Regardless of the CDC's urging, we understand your potential hesitation when it comes to keeping your family healthy — so here are eight things your family needs to know about the vaccine as flu season approaches.
When is flu season?
The flu season can start as early as October and late as late as May, but typically peaks between December and February.
What does the flu shot do?
Flu vaccines cause antibodies to develop in the body about two weeks after the vaccination is administered and provide protection against infection from those strains of the virus included in the vaccine.
Are there different types of flu shots?
There are many different types of flu shots — some in higher doses than others — but a few of the most common include:
- Trivalent flu shot, designed to protect against three different flu strains (two influenza A strains, one influenza B strain) using a killed version of the virus.
- Quadrivalent flu shot, designed to protect against four different flu strains (two influenza A strains and two influenza B strains) using a killed version of the virus.
- Quadrivalent nasal spray vaccine, designed to protect against four flu strains (two influenza A strains and two influenza B strains) using a live virus.
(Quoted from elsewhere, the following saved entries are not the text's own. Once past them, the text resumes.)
(* ===== verification/HttpApi.v ===== *)
(** * The HTTP API: [include/elcache/http_api.hpp], [src/http/http_api.cpp]

    Requests and responses, range headers, the handlers over the coordinator and the sparse cache, and
    the table of routes. The HTTP server is the Elio library: the model starts from the method, path,
    query, headers and body its context holds ([Context_]) and ends at the status, body and headers
    handed back to it ([ElioResponse]). The headers of a request are an [unordered_map], here the list
    of its entries in the order of arrival (the order matters only to names that differ in case alone). An exception that leaves a handler is [Throw]; what Elio answers
    then is not part of the sources. The fields [cache_key] and [range] of [HttpRequest] are never set
    nor read and are left out. *)

From S2P Require Import Prelude CStd CText CDouble CFormat Types Chunk CacheApi CacheInterface ArcCache MemoryCache CacheTier Coordinator.
From S2P Require Import SparseCache UnixServer Cluster Metrics.
From Stdlib Require Import Strings.Byte SpecFloat.
Open Scope Z_scope.

(** ** [HttpRequest] *)

Record HttpRequest := mkRequest {
  hq_method : bytes;
  hq_path : bytes;
  hq_query : bytes;
  hq_headers : list (bytes * bytes);
  hq_body : bytes
}.

(** [elio::http::method]. *)
Inductive Method := GET | POST | PUT | DELETE_ | HEAD | OPTIONS | PATCH | OtherMethod.

#[export] Instance Method_eq_dec : EqDecision Method.
Proof. solve_decision. Defined.

Definition method_name (m : Method) : bytes :=
  match m with
  | GET => str "GET" | POST => str "POST" | PUT => str "PUT" | DELETE_ => str "DELETE"
  | HEAD => str "HEAD" | OPTIONS => str "OPTIONS" | PATCH => str "PATCH" | OtherMethod => str "UNKNOWN"
  end.

(** What the handlers read of an [elio::http::context]. *)
Record Context_ := mkContext {
  cx_method : Method;
  cx_path : bytes;
  cx_query : bytes;
  cx_headers : list (bytes * bytes);
  cx_body : bytes
}.

(** [headers[name] = value]. *)
Fixpoint set_header (name value : bytes) (headers : list (bytes * bytes)) : list (bytes * bytes) :=
  match headers with
  | [] => [(name, value)]
  | (k, v) :: rest => if bool_decide (k = name) then (k, value) :: rest else (k, v) :: set_header name value rest
  end.

Definition copy_headers (from : list (bytes * bytes)) : list (bytes * bytes) :=
  foldl (fun acc h => set_header h.1 h.2 acc) [] from.

Definition from_context (ctx : Context_) : outcome HttpRequest :=
  '(path, query) ←
    match find (str "?") (cx_path ctx) with
    | Some query_pos =>
        query ← substr (cx_path ctx) (query_pos + 1);
        path ← substr_n (cx_path ctx) 0 query_pos;
        Done (path, query)
    | None => Done (cx_path ctx, cx_query ctx)
    end;
  Done (mkRequest (method_name (cx_method ctx)) path query (copy_headers (cx_headers ctx)) (cx_body ctx)).

(** [headers.find(name)]. *)
Definition find_header (name : bytes) (headers : list (bytes * bytes)) : option bytes :=
  snd <$> List.find (fun h => bool_decide (h.1 = name)) headers.

Definition find_ignoring_case (name : bytes) (headers : list (bytes * bytes)) : option bytes :=
  snd <$> List.find (fun h => bool_decide (tolower <$> h.1 = tolower <$> name)) headers.

Definition header (req : HttpRequest) (name : bytes) : bytes :=
  match find_header name (hq_headers req) with
  | Some v => v
  | None => default [] (find_ignoring_case name (hq_headers req))
  end.

Definition content_length (req : HttpRequest) : outcome (option Z) :=
  let cl := header req (str "Content-Length") in
  if bool_decide (cl = []) then Done None else n ← stoull 10 cl; Done (Some n).

Definition has_range_header (req : HttpRequest) : bool := negb (bool_decide (header req (str "Range") = [])).

Definition parse_range_header (req : HttpRequest) (total_size : Z) : outcome Range :=
  let range_str := header req (str "Range") in
  if bool_decide (range_str = []) then Done (mkRange 0 total_size)
  else
    match find (str "=") range_str with
    | None => Done (mkRange 0 total_size)
    | Some eq =>
        range_val ← substr range_str (eq + 1);
        match find (str "-") range_val with
        | None => Done (mkRange 0 total_size)
        | Some dash =>
            start ← (if 0 <? dash then s ← substr_n range_val 0 dash; stoull 10 s else Done 0);
            end_ ← (if dash <? size_of range_val -w 1 then s ← substr range_val (dash + 1); stoull 10 s
                    else Done (total_size -w 1));
            let '(start, end_) := if dash =? 0 then (total_size -w end_, total_size -w 1) else (start, end_) in
            Done (mkRange start (end_ -w start +w 1))
        end
    end.

(** ** [HttpResponse] *)

Record HttpResponse := mkResponse {
  hr_status_code : Z;
  hr_status_text : bytes;
  hr_headers : list (bytes * bytes);
  hr_body : bytes
}.

Definition HttpResponse_default : HttpResponse := mkResponse 200 (str "OK") [] [].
How old should you be to receive a flu shot?
Not all flu shots are created equal in terms of how old you should be to receive one.
- Standard-dose trivalent shots: Each version is different, but some are approved for those as young as 6 months.
- A trivalent shot containing virus grown in cell culture: Ages 18 and over
- A recombinant trivalent shot that is egg-free: Ages 18 and over
- Quadrivalent flu shot: Each version is different, but some are approved for those as young as 6 months.
- Quadrivalent nasal spray vaccine: Ages 2 through 49
Who cannot get a flu shot?
Those who should not get a flu shot include:
- Anyone younger than 6 months old
- People with life-threatening allergies to ingredients in the shots, which could include gelatin, eggs, or antibiotics
- Any child aged 6 months to 18 years who has ever had a severe allergic reaction to eggs — they should not get a flu shot until the age of 18, when they can get a recombinant (egg-free) flu vaccine.
Who cannot get the nasal spray vaccine (FluMist)?
Those who should not get the nasal spray vaccine include:
- Children younger than 2 years old
- Children 2 years through 17 years of age who are receiving aspirin therapy or aspirin-containing therapy
- Children 2 through 4 years old who have asthma or who have had a history of wheezing in the past 12 months
- Anyone who is allergic to eggs
- Pregnant women, though they need not avoid contact with anyone who has gotten the nasal vaccine
What are the side effects of flu shots?
Side effects of the shot may include:
- Sore, red, or swollen injection site
- Low-grade fever for a few days afterward
- Muscle aches
Side effects of the nasal spray in children:
- Runny nose
- Muscle aches
Side effects of the nasal spray in adults:
- Runny nose
- Sore throat
What are the benefits of the flu shot?
Bear in mind also that vaccinations don't just prevent you from getting sick — by getting a flu shot, you are not only reducing your own chances of contracting the flu, but are also keeping those around you from getting sick as a result (especially babies under 6 months old who cannot receive the shot and have a weaker immune system).
Always consult your doctor if you are unsure what to do.